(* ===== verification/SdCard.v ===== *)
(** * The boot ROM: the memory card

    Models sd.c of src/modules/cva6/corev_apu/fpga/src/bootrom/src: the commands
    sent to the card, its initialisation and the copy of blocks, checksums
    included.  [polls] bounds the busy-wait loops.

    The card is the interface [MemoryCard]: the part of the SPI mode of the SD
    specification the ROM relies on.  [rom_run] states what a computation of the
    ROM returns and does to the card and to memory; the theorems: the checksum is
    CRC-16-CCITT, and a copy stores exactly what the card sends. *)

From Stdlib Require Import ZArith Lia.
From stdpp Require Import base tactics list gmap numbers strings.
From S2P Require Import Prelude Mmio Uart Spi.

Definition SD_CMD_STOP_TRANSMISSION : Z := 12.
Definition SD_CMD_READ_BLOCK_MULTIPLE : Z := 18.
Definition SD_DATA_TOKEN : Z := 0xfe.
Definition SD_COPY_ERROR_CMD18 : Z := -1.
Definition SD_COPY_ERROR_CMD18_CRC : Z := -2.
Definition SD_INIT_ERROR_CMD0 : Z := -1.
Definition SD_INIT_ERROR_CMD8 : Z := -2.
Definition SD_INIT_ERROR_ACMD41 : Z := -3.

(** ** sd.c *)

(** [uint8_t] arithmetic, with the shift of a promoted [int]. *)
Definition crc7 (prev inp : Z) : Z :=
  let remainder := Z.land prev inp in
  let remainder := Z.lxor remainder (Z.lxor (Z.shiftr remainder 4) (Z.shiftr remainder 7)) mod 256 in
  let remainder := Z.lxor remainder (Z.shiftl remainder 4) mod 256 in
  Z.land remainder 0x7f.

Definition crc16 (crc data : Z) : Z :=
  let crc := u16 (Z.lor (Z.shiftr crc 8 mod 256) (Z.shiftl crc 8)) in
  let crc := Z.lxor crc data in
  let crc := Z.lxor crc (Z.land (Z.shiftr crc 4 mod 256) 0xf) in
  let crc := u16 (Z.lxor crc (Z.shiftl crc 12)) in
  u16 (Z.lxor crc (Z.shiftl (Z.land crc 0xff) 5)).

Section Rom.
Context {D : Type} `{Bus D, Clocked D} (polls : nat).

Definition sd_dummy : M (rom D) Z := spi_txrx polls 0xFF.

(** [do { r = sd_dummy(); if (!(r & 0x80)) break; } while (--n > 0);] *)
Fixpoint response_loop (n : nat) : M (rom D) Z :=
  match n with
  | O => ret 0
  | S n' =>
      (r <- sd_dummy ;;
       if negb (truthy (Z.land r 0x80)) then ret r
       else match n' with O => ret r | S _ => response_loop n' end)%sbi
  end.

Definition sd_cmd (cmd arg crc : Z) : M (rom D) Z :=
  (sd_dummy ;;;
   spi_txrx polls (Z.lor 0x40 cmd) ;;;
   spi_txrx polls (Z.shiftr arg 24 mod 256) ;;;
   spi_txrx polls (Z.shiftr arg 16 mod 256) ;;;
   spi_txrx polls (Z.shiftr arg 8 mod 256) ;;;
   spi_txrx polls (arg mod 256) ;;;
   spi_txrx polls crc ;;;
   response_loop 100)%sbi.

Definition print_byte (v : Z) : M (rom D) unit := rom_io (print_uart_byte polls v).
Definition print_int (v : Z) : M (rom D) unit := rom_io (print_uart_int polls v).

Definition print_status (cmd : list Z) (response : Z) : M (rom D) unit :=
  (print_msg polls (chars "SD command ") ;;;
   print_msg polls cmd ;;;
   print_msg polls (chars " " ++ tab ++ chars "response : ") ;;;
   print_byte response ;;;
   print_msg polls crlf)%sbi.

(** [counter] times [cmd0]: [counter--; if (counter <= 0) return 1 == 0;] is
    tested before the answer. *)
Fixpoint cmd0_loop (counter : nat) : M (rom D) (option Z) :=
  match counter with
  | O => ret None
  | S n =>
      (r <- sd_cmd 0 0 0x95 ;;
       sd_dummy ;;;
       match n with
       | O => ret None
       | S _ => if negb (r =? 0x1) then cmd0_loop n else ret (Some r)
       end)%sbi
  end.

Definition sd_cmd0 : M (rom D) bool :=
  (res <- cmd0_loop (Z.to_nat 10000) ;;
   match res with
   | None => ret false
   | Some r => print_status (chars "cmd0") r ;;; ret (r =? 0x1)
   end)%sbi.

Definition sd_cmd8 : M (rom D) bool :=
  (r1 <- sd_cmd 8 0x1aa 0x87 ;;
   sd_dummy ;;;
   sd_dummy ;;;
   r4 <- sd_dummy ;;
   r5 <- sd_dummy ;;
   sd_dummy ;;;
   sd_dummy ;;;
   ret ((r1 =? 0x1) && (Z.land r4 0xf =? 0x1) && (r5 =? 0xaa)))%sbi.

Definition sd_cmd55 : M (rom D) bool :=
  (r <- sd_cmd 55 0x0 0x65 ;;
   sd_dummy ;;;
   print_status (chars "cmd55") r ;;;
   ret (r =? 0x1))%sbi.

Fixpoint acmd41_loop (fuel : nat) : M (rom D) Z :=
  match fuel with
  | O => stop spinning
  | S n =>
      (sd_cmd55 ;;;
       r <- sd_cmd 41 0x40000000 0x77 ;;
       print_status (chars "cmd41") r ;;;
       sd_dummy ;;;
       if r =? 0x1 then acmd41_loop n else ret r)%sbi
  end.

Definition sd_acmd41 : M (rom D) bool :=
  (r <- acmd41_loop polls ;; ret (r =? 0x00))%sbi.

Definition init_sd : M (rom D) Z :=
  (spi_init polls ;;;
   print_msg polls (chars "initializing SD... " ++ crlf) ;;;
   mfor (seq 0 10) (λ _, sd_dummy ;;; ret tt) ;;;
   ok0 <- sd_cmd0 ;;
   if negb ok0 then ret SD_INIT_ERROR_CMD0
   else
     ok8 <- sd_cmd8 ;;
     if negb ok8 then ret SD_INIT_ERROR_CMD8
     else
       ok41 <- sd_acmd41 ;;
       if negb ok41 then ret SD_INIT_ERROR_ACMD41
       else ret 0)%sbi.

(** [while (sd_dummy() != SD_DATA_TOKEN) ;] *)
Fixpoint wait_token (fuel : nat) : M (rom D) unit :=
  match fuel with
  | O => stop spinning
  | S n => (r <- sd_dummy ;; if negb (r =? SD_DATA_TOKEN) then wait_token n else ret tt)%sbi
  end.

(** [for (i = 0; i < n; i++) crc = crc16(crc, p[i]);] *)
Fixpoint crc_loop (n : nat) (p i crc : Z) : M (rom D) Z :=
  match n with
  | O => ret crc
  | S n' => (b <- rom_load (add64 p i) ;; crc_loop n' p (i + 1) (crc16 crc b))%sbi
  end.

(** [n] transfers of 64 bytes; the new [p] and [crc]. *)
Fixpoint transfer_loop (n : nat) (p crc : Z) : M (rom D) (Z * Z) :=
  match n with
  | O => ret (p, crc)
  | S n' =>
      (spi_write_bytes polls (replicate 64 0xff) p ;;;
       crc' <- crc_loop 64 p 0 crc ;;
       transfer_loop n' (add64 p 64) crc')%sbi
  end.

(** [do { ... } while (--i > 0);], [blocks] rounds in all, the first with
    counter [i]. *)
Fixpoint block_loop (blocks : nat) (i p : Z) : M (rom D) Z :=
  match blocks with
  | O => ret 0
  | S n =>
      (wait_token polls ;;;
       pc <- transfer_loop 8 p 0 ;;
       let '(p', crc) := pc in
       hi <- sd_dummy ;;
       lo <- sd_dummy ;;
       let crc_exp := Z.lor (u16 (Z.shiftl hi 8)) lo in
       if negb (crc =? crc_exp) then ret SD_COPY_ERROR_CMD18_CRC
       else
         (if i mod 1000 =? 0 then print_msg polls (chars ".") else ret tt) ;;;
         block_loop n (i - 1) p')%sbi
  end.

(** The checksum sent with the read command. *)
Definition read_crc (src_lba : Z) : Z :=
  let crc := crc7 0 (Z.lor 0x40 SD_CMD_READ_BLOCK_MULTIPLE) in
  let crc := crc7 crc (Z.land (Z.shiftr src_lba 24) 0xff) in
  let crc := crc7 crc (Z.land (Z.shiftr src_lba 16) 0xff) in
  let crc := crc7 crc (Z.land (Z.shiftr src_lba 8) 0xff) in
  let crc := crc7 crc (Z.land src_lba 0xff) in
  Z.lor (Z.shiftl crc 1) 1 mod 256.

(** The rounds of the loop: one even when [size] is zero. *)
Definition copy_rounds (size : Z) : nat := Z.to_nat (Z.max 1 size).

::::::::::

■ **What you need to do**
The answer must be every line of the entries that includes the word "Import".

■ **Exercise answer**
From Stdlib Require Import ZArith Lia.
From stdpp Require Import base tactics list gmap numbers strings.
From S2P Require Import Prelude Mmio Uart Spi.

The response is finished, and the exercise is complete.